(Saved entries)
(* ===== verification/ServiceSystemd.v ===== *)
(** * ServiceSystemd: [internal/service/systemd.go], the Linux manager. *)

From S2P Require Import Prelude GoText GoEncoding GoPath GoOs ServiceTemplates Service.
Open Scope Z_scope.
Open Scope go_scope.

Definition unitPath : string := "/etc/systemd/system/raxd.service".
Definition dropInDir : string := "/etc/systemd/journald.conf.d".
Definition dropInPath : string := "/etc/systemd/journald.conf.d/raxd.conf".
Definition systemctlBin : string := "/bin/systemctl".
Definition useraddBin : string := "/usr/sbin/useradd".
Definition useraddExitAlreadyExists : Z := 9.
Definition userdelBin : string := "/usr/sbin/userdel".
Definition getentBin : string := "/usr/bin/getent".

Definition noLoginShells : list string :=
  ["/usr/sbin/nologin"; "/sbin/nologin"; "/usr/bin/false"]%string.

(** ** Helpers *)

Definition put_prop (m : gmap string string) (line : string) : gmap string string :=
  match cut_on "=" line with
  | Some (k, v) => <[trim_space k := trim_space v]> m
  | None => m
  end.

Definition parseSystemctlProps (out : string) : gmap string string :=
  fold_left put_prop (split_on nl (trim_space out)) ∅.

(** The effective uid is the second number after the mark. *)
Fixpoint euid_of_lines (lines : list string) : Z :=
  match lines with
  | [] => 0
  | line :: rest =>
      if has_prefix line "Uid:" then
        match fields line with
        | _ :: _ :: e :: _ => (atoi e).1
        | _ => euid_of_lines rest
        end
      else euid_of_lines rest
  end.

Definition readProcEUID (pid : Z) : M host Z :=
  let! r := on_hos (read_file ("/proc/" +:+ fmt_d pid +:+ "/status")) in
  match r with
  | Err _ => ret 0
  | Ok data => ret (euid_of_lines (split_on nl (string_of_bytes data)))
  end.

Definition parsePasswdLine (line expectedName : string) : result serror bool :=
  match split_on ":" line with
  | name :: _ :: uid :: _ :: _ :: _ :: shell :: _ =>
      if negb (String.eqb name expectedName) then
        Err (wrapErr ErrUserMismatch "username does not match expected raxd account")
      else
        let (n, err) := atoi uid in
        if (match err with Some _ => true | None => false end) || (n <=? 0) || (1000 <=? n) then
          Err (wrapErr ErrUserMismatch "uid is not in system account range [1,999]")
        else if negb (existsb (String.eqb shell) noLoginShells) then
          Err (wrapErr ErrUserMismatch "user has a login shell — not a raxd system account")
        else Ok true
  | _ => Err (wrapErr ErrManagerUnavailable "getent passwd: unexpected output format")
  end.

Definition verifyTargetUserLinux (name : string) : M host (result serror bool) :=
  let! r := run_cmd [getentBin; "passwd"%string; name] in
  ret (match x_end r with
       | Exited 0 =>
           let line := trim_space (x_stdout r) in
           if String.eqb line "" then Ok false else parsePasswdLine line name
       | Exited 2 => Ok false
       | Exited _ => Err (wrapErr ErrManagerUnavailable "getent passwd failed")
       | _ => Ok false
       end).

Definition mapUserdelExitCode (code : Z) : option serror :=
  if code =? 0 then None
  else if code =? 6 then None
  else if code =? 1 then Some (wrapErr ErrPermission "userdel: insufficient privileges")
  else if code =? 10 then Some (wrapErr ErrPermission "userdel: cannot update group file")
  else if code =? 8 then Some (wrapErr ErrManagerUnavailable "userdel: user is currently logged in")
  else Some (wrapErr ErrManagerUnavailable ("userdel: unexpected exit code " +:+ fmt_d code)).

Definition deleteUserLinux (name : string) : M host (option serror) :=
  let! r := run_cmd [userdelBin; name] in
  ret (match x_end r with
       | Exited code => if code =? 0 then None else mapUserdelExitCode code
       | _ => Some (wrapErr ErrManagerUnavailable "userdel: unexpected error")
       end).

(** ** The manager *)

Section systemd.
Variable cfg : Config.

Definition createUser : M host (result serror unit) :=
  let! r := run_cmd [useraddBin; "--system"; "--no-create-home"; "--shell"; "/usr/sbin/nologin";
                     "--comment"; "raxd daemon"; c_User cfg]%string in
  ret (match x_end r with
       | Exited 0 => Ok tt
       | _ => if isExitCode r useraddExitAlreadyExists then Ok tt
              else Err (wrapErr ErrPermission "useradd failed")
       end).

Definition rollback (unit dropIn : bool) : M host () :=
  do! (if unit then on_hos (remove unitPath) else ret (Ok tt)) in
  do! (if dropIn then on_hos (remove dropInPath) else ret (Ok tt)) in
  ret tt.

(** The steps after the unit is written. *)
Definition install_rest : M host (result serror unit) :=
  let! r := mkdir_all dropInDir in
  match r with
  | Err e =>
      do! rollback true false in
      ret (Err (prefixed "service install: create drop-in dir" (plain_error (oserr_msg e))))
  | Ok _ =>
  let! r := writeFile dropInPath JournaldDropIn 420 in
  match r with
  | Err e => do! rollback true false in ret (Err (prefixed "service install: write drop-in" e))
  | Ok _ =>
  let! r := RunManager systemctlBin ["daemon-reload"%string] in
  match r with
  | Err _ =>
      do! rollback true true in
      ret (Err (wrapErr ErrManagerUnavailable "systemctl daemon-reload failed"))
  | Ok _ =>
  let! r := RunManager systemctlBin ["enable"; "raxd"]%string in
  match r with
  | Err _ =>
      do! rollback true true in
      ret (Err (wrapErr ErrManagerUnavailable "systemctl enable failed"))
  | Ok _ => ret (Ok tt)
  end end end end.

Definition sd_Install : M host (result serror unit) :=
  as_root Err
   (let! st := on_hos (stat unitPath) in
    match st with
    | Ok _ => ret (Err (sentinel_error ErrAlreadyInstalled))
    | Err _ =>
    let! u := createUser in
    match u with
    | Err e => ret (Err (prefixed "service install: create user" e))
    | Ok _ =>
    match RenderUnit (TemplateDataFromConfig cfg) with
    | Err e => ret (Err (prefixed "service install: render unit" (plain_error e)))
    | Ok unitContent =>
    let! w := writeFile unitPath unitContent 420 in
    match w with
    | Err e => ret (Err (prefixed "service install: write unit" e))
    | Ok _ => install_rest
    end end end end).

(** A removal that counts an absent file as removed. *)
Definition remove_if_there (p : string) : M host (result oserr unit) :=
  let! r := on_hos (remove p) in
  ret (match r with Err NotExist => Ok tt | r => r end).

(** The unit is there: stop, disable, remove the two files. *)
Definition uninstall_rest : M host (result serror unit) :=
  do! RunManager systemctlBin ["stop"; "raxd"]%string in
  do! RunManager systemctlBin ["disable"; "raxd"]%string in
  do! RunManager systemctlBin ["daemon-reload"%string] in
  let! r := remove_if_there unitPath in
  match r with
  | Err e => ret (Err (wrapErr ErrManagerUnavailable ("cannot remove unit: " +:+ oserr_msg e)))
  | Ok _ =>
      let! r := remove_if_there dropInPath in
      match r with
      | Err e => ret (Err (wrapErr ErrManagerUnavailable ("cannot remove drop-in: " +:+ oserr_msg e)))
      | Ok _ => do! RunManager systemctlBin ["daemon-reload"%string] in ret (Ok tt)
      end
  end.

Definition sd_Uninstall : M host (result serror unit) :=
  as_root Err
   (let! st := on_hos (stat unitPath) in
    match st with
    | Err NotExist => ret (Err (sentinel_error ErrNotInstalled))
    | _ => uninstall_rest
    end).

(** Start and stop differ in the verb. *)
Definition sd_verb (verb : string) : M host (result serror unit) :=
  as_root Err
   (let! st := on_hos (stat unitPath) in
    match st with
    | Err NotExist => ret (Err (sentinel_error ErrNotInstalled))
    | _ =>
        let! r := RunManager systemctlBin [verb; "raxd"%string] in
        match r with
        | Err _ => ret (Err (wrapErr ErrManagerUnavailable ("systemctl " +:+ verb +:+ " failed")))
        | Ok _ => ret (Ok tt)
        end
    end).
Definition sd_Start : M host (result serror unit) := sd_verb "start".
Definition sd_Stop : M host (result serror unit) := sd_verb "stop".

Definition unknown_status (installed : bool) (state : string) : Status :=
  {| Installed := installed; Active := false; PID := 0; EUID := 0; State := state |}.

(** What [systemctl show] says of the unit. *)
Definition sd_show : M host Status :=
  let! r := RunManager systemctlBin
    ["show"; "-p"; "MainPID,ActiveState,SubState,UnitFileState"; "raxd"]%string in
  match r with
  | Err _ => ret (unknown_status true "unknown")
  | Ok out =>
      let props := parseSystemctlProps out in
      let pid := match props !! "MainPID"%string with Some s => (atoi s).1 | None => 0 end in
      let activeState := default ""%string (props !! "ActiveState"%string) in
      let subState := default ""%string (props !! "SubState"%string) in
      let stateStr := if String.eqb subState "" then activeState
                      else activeState +:+ " (" +:+ subState +:+ ")" in
      let active := String.eqb activeState "active" in
      let! euid := (if (0 <? pid) && active then readProcEUID pid else ret 0) in
      ret {| Installed := true; Active := active; PID := pid; EUID := euid; State := stateStr |}
  end.

Definition sd_Status : M host Status :=
  let! st := on_hos (stat unitPath) in
  match st with
  | Err NotExist => ret (unknown_status false "not installed")
  | _ => sd_show
  end.

(** Uninstall, then the shared tail. *)
Definition sd_purge_installed (opts : PurgeOptions) (stopped : bool) : M host (PurgeReport * option serror) :=
  let! u := sd_Uninstall in
  let report b := {| Platform := "linux"; Stopped := stopped; Uninstalled := b; UserRemoved := false;
                     UserAbsent := false; DirsRemoved := []; DirsAbsent := [] |} in
  let tail b := purge_tail opts [c_StateDir cfg; c_ConfigDir cfg]
                  (verifyTargetUserLinux (c_User cfg)) (deleteUserLinux (c_User cfg)) (report b) in
  match u with
  | Err e =>
      if decide (is_sentinel e = Some ErrNotInstalled) then tail false
      else ret (empty_report "", Some e)
  | Ok _ => tail true
  end.

Definition sd_Purge (opts : PurgeOptions) : M host (PurgeReport * option serror) :=
  as_root (λ e, (empty_report "", Some e))
   (if negb (Confirmed opts) then ret (empty_report "", Some (sentinel_error ErrPurgeNotConfirmed)) else
    let! st := sd_Status in
    if Active st then
      let! r := sd_Stop in
      match r with
      | Err _ => ret (empty_report "", Some (wrapErr ErrManagerUnavailable "service did not stop"))
      | Ok _ => sd_purge_installed opts true
      end
    else sd_purge_installed opts false).

Definition newSystemdManager : ServiceManager :=
  {| Install := sd_Install; Uninstall := sd_Uninstall; Start := sd_Start; Stop := sd_Stop;
     StatusOf := sd_Status; Purge := sd_Purge |}.
End systemd.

### YOUR OBJECTIVE
Of the lines above, extract only those from the line with "let! w := writeFile" to the line with "(** The unit", both included, exactly as written.

### EXERCISE RESULT
    let! w := writeFile unitPath unitContent 420 in
    match w with
    | Err e => ret (Err (prefixed "service install: write unit" e))
    | Ok _ => install_rest
    end end end end).

(** A removal that counts an absent file as removed. *)
Definition remove_if_there (p : string) : M host (result oserr unit) :=
  let! r := on_hos (remove p) in
  ret (match r with Err NotExist => Ok tt | r => r end).

(** The unit is there: stop, disable, remove the two files. *)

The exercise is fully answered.